On Fri, Oct 4, 2013 at 12:24 PM, Adrian Burns <[email protected]>wrote:

> hi guys,
>

Hello... No reply for a long time, I'll give it a shot.


> I have been working with openocd and think its an excellent framework so
> thank you to all who contribute.
>
> Im looking to add support for the new Quark X1000 SoC. Yesterday the first
> Quark board called Galileo was announced in Rome, search the web for Intel
> Galileo and you will find details.
>

Interesting! But why can't the x86 ISA finally be put to rest. Seems it
just won't die... :)


> Were not quite finished the openocd support yet for the
> chip.....breakpoints and resetbreak features need to be completed but
> wanted to ask in advance.
>
> 1. do normal patch guidelines apply for adding support for a complete new
> cpu architecture to openocd? ie.
> http://openocd.sourceforge.net/doc/doxygen/html/patchguide.html
>

Sure.

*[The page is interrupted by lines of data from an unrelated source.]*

(* ===== verification/Prelude.v ===== *)
(** * A verification development for Dogecoin Core Pro

    The repository holds a node of the Dogecoin network in C++ ([src/src]), its
    graphical interfaces, and HTML documentation with one script.  The files
    with the extension [ts] are translation catalogues of Qt Linguist (XML);
    the only JavaScript or TypeScript program is [html/docs/assets/nav.js].
    This library models that script and the consensus core of the node, from
    256-bit arithmetic and the hash functions to the script interpreter, the
    acceptance of headers, the connection of a block and the choice of the
    active chain.

    ** Parts

    - [NavJs]: the sidebar of the documentation ([html/docs/assets/nav.js]),
      line by line, on the part of the page it reads and writes.
    - [ArithUint256]: [arith_uint256.{h,cpp}], eight 32-bit words.
    - [StrEncodings]: [utilstrencodings.cpp]; [Amount]: [amount.{h,cpp}] and
      [utilmoneystr.cpp]; [Uint256]: [uint256.{h,cpp}].
    - [Merkle]: [consensus/merkle.cpp], for any hash of two nodes.
    - [Chain]: [chain.{h,cpp}] and [AddToBlockIndex]; the block index is a map
      from addresses to entries, so pointers are keys.  [MedianTime]:
      [GetMedianTimePast].
    - [Params]: [consensus/params.h] and the three networks of
      [chainparams.cpp].  [Versionbits]: [versionbits.cpp].  [Pow]: [pow.cpp],
      [dogecoin.cpp] and [GetBlockProofEquivalentTime].
    - [Tx]: [primitives/transaction.h].  [LockTime]: [IsFinalTx] and the
      sequence locks of [validation.cpp].  [Script]: [script/script.{h,cpp}].
      [Serialize]: [serialize.h] and the wire format of transactions.
    - [Hashes]: SHA-256, SHA-1 and RIPEMD-160 of [crypto/] and the double
      hashes of [hash.h].  [Scrypt]: [crypto/scrypt.cpp] and
      [crypto/hmac_sha256.cpp].
    - [CheckTx]: [consensus/validation.h] and [CheckTransaction].
    - [Coins]: [coins.{h,cpp}] and the coin database of [txdb.cpp].  The class
      [CoinsViewOps] is the interface of [CCoinsView], and [CoinsView] its
      laws, met by the database and by a cache over any view.
    - [TxInputs]: the signature operation costs and [CheckTxInputs].
    - [Interpreter]: [script/interpreter.{h,cpp}], [EvalScript] with every
      opcode and [VerifyScript]; [SigHash]: [SignatureHash] in both versions
      and [TransactionSignatureChecker].  Theorems about scripts are in
      [SoftFork], [ScriptSafety], [Spending] and [LockOpcodes].
    - [Undo]: [undo.h], [UpdateCoins], [ApplyTxInUndo] and [DisconnectBlock].
      [Supply]: the value of all unspent outputs.
    - [AuxPow]: [primitives/pureheader.{h,cpp}], [primitives/block.{h,cpp}],
      [auxpow.{h,cpp}], [CheckAuxPowProofOfWork] and the genesis blocks.
    - [ConnectBlock]: [CheckBlock], [CheckInputs] and [ConnectBlock].
    - [Headers]: [AcceptBlockHeader], [ContextualCheckBlockHeader] and
      [checkpoints.cpp].  [BlockContext]: [ContextualCheckBlock] and the
      functions that write the witness commitment.
    - [Compressor]: [compressor.{h,cpp}] and the stored form of coins.
    - [MerkleBlock]: [merkleblock.{h,cpp}], partial Merkle trees.
    - [Candidates]: the globals around the block index (record [Node]), the
      order of chains and [FindMostWorkChain].  [Activate]: [ConnectTip],
      [DisconnectTip], [ActivateBestChainStep] and [ActivateBestChain]; what a
      block does to the coins, the memory pool and the files is behind the
      class [TipOps], and [TipLaws] says what the choice of the chain relies
      on.  [BestChain]: the theorem on [ActivateBestChain].  [TipCoins]:
      [ConnectBlock] and [DisconnectBlock] on a cache over [pcoinsTip] as an
      instance of [TipOps] that keeps [TipLaws].  [ReceivedBlock]:
      [ReceivedBlockTransactions].

    They build on each other: [ConnectBlock] reads the block index ([Chain],
    [MedianTime], [Versionbits], [Params]), runs [CheckTx], [LockTime],
    [TxInputs], [Undo] and the interpreter on a cache of [Coins], and pays the
    subsidy of [Pow]; [Headers] and [BlockContext] decide what enters the
    index it reads; [Activate] decides which blocks are connected, and
    [ReceivedBlock] what it chooses from; [Compressor] and [Serialize] are how coins and
    transactions are stored.  The hash of a transaction or a header, the
    Merkle root and the proof of work are computed with [Hashes] and
    [Scrypt].

    ** Conventions

    Integers are [Z] with the wrap of their C++ type written out ([u32 x],
    [i64 x]).  Signed overflow is taken to wrap.  Byte strings and scripts are
    lists of [Z].  [outcome] is a result or [Abort]: a failed assertion, an
    uncaught exception, a bad pointer, or a loop that ran out of fuel.  [run]
    of [CheckTx] adds early returns.  Reading a coins cache fills it, so the
    reading operations return the cache.  The hash functions are opaque
    outside [Hashes], so that proofs do not compute them.

    ** Theorems

    - The sidebar: its links lead to the pages wherever the documentation is
      installed, one link is active, a second run changes nothing; and a
      counterexample, an installation below a directory named pages.
    - Refinement: the word arithmetic implements [Z] modulo [2^256]; a coins
      cache implements a map of unspent outputs; the cached computation of
      deployment states implements BIP 9; an accepted block is applied as the
      sequence of its transactions to that map.
    - Safety of blocks: no block creates more than its subsidy; every spent
      output was unlocked by its script; equal Merkle roots mean equal lists,
      short of a collision or a reported mutation; BIP 34 makes coinbases
      unique; the required work is a valid target; merged mining commits to
      one block; what a partial Merkle tree proves is in the block.
    - Scripts: the interpreter returns within its limits, flags only restrict,
      the streaming signature hash is the original one, and the usual scripts
      ask for what they are meant to ask.
    - Headers: what the index of a node holds, in every state it can reach.
    - The active chain: [FindMostWorkChain] finds the best chain that can be
      used; [ActivateBestChain] returns and leaves the chain with the most work
      active among those that are complete and follow the rules; receiving
      blocks in any order keeps all such chains among the candidates; and a
      counterexample, a fork below a snapshot without its block, where
      [ActivateBestChain] does not return.
    - Equivalence: SHA-256 and FIPS 180-4, scrypt and RFC 7914, skip list and
      walk, constant-space and recursive Merkle root, sequence locks and
      BIP 68.
    - Exact acceptance: [CheckTransaction], [CheckTxInputs],
      [CheckProofOfWork], [AcceptBlockHeader], [ContextualCheckBlock] and the
      parsers accept what their specifications say and report an error on
      everything else.
    - Round trips: texts, compact targets, script numbers, transactions,
      blocks, Merkle blocks, coins, and connecting a block followed by
      disconnecting it.

    ** Fuel

    Loops that are not structural take fuel: the walk of [GetAncestor] the
    difference of heights, which each step lowers; script readers and the
    interpreter the length of the script, of which each instruction takes a
    byte; [GetStateFor] the height of the block plus two; the Merkle loops the
    32 levels of the algorithm; [FindMostWorkChain] the number of candidates,
    of which each round removes one; the loops of [ActivateBestChainStep] the
    number of blocks they disconnect or connect; [ReceivedBlockTransactions]
    the number of blocks that wait.  The theorems on these operations show
    that the outcome is [Ret], so the fuel is enough.  The loop of
    [ActivateBestChain] has no bound of its own: its fuel is an argument, and
    the theorems say that from some amount on the result is there.

    ** Not modelled

    The elliptic curve (whether a signature verifies and whether it is low),
    the decompression of keys, the Mersenne twister and file writes are
    arguments of the definitions that use them, with at most their documented
    range assumed.  Left out are the memory pool, block files and pruning, the
    commands that invalidate, reconsider or prefer a block, snapshots beyond
    the tests for them, mining, the network, the databases below the coin
    records, RPC, the wallet, the graphical interfaces and process start-up:
    they are input and output or concurrency around the modelled checks.
    [ActivateBestChain] runs without other threads between its steps; that a
    block once accepted is not refused later is a hypothesis of its theorem,
    since it depends on the coins on disk.  The self-check [CheckBlockIndex],
    fork warnings, logging, timing, locks and notifications are left out of the
    functions that are modelled. *)

From Stdlib Require Export ZArith Lia.
From stdpp Require Export base tactics option list numbers.
From Stdlib Require Ascii String.
Export Ascii.AsciiSyntax String.StringSyntax.

#[global] Open Scope Z_scope.

(** ** Machine integers

    An unsigned [w]-bit C++ integer is a [Z] in [0, 2^w); every arithmetic
    result the source stores in such a type goes through the wrap of that
    type.  A signed integer goes through the two's complement wrap (the
    behaviour of every compiler the project supports for conversions). *)

Definition wrapU (w z : Z) : Z := z mod 2 ^ w.
Definition wrapS (w z : Z) : Z := (z + 2 ^ (w - 1)) mod 2 ^ w - 2 ^ (w - 1).

Declare Scope cpp_scope.
Delimit Scope cpp_scope with cpp.
Notation "'u8' x" := (wrapU 8 x) (at level 9, x at level 9) : cpp_scope.
Notation "'u32' x" := (wrapU 32 x) (at level 9, x at level 9) : cpp_scope.
Notation "'u64' x" := (wrapU 64 x) (at level 9, x at level 9) : cpp_scope.
Notation "'i32' x" := (wrapS 32 x) (at level 9, x at level 9) : cpp_scope.
Notation "'i64' x" := (wrapS 64 x) (at level 9, x at level 9) : cpp_scope.
#[global] Open Scope cpp_scope.

Definition inU (w z : Z) : Prop := 0 <= z < 2 ^ w.
Definition inS (w z : Z) : Prop := - 2 ^ (w - 1) <= z < 2 ^ (w - 1).

(** ** Counted loops

    [for_range lo hi body st] is
    [for (i = lo; i < hi; i++) st = body(i, st)]. *)

Definition for_range {A} (lo hi : nat) (body : nat -> A -> A) (st : A) : A :=
  fold_left (fun st i => body i st) (seq lo (hi - lo)) st.

(** ** Arrays

    [l.[i]] reads an array of integers.  The source never reads out of range
    where this is used; the value there is irrelevant and taken to be [0]. *)

Definition get (l : list Z) (i : nat) : Z := default 0 (l !! i).
Notation "l .[ i ]" := (get l i%nat) (at level 1, i at level 200, left associativity, format "l .[ i ]") : cpp_scope.

(** ** Bytes and strings

    A byte string, [std::string] or [std::vector<unsigned char>], is a list of
    byte values; [str] and [chr] embed the literals of the source. *)

Definition is_bytes (l : list Z) : Prop := Forall (inU 8) l.
Definition chr (c : Ascii.ascii) : Z := Z.of_N (Ascii.N_of_ascii c).
Definition str (s : String.string) : list Z := map chr (String.list_ascii_of_string s).
Arguments chr c%_char_scope.
Arguments str s%_string_scope.

(** [isspace] of the C locale. *)
Definition isspace (c : Z) : bool := (c =? 32) || ((9 <=? c) && (c <=? 13)).
Definition isdigit (c : Z) : bool := (chr "0" <=? c) && (c <=? chr "9").

(** ** Outcomes

    [Abort] is a run that produces no result: a failed [assert], a null or
    dangling pointer dereferenced, or a loop that did not finish within the
    fuel of its model.  Every such model comes with a theorem that the
    outcome is [Ret] on the states the program reaches. *)

Inductive outcome (A : Type) : Type :=
| Ret (a : A)
| Abort.
Arguments Ret {A} a.
Arguments Abort {A}.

Since you ask, I assume that you're feeling awkward about some of it,
what?


> 2. should i contact project maintainers directly with more info on what we
> will submit or just go ahead and submit the patch?
>

No just go ahead and push it to gerrit. Do put the info in the commit
message where it belongs.

3. to get initial support into openocd for Quark, i would like to submit a
> patch soon which would not be 100% feature complete but we would follow
> with patches for remaining features and bugfixes later, is this ok?
>

As long as the code that does exist is independent, clean, well designed
and free from obvious bugs, I don't see a problem with missing features,
even if they're central. Better to have some basic functionality for review
when it's ready. However, don't push code that is broken or that you know
will have to be rewritten later, that's just a waste of reviewing effort.
It might not be submitted until it's generally useful though, so be
prepared to maintain/rebase the changes in gerrit until then.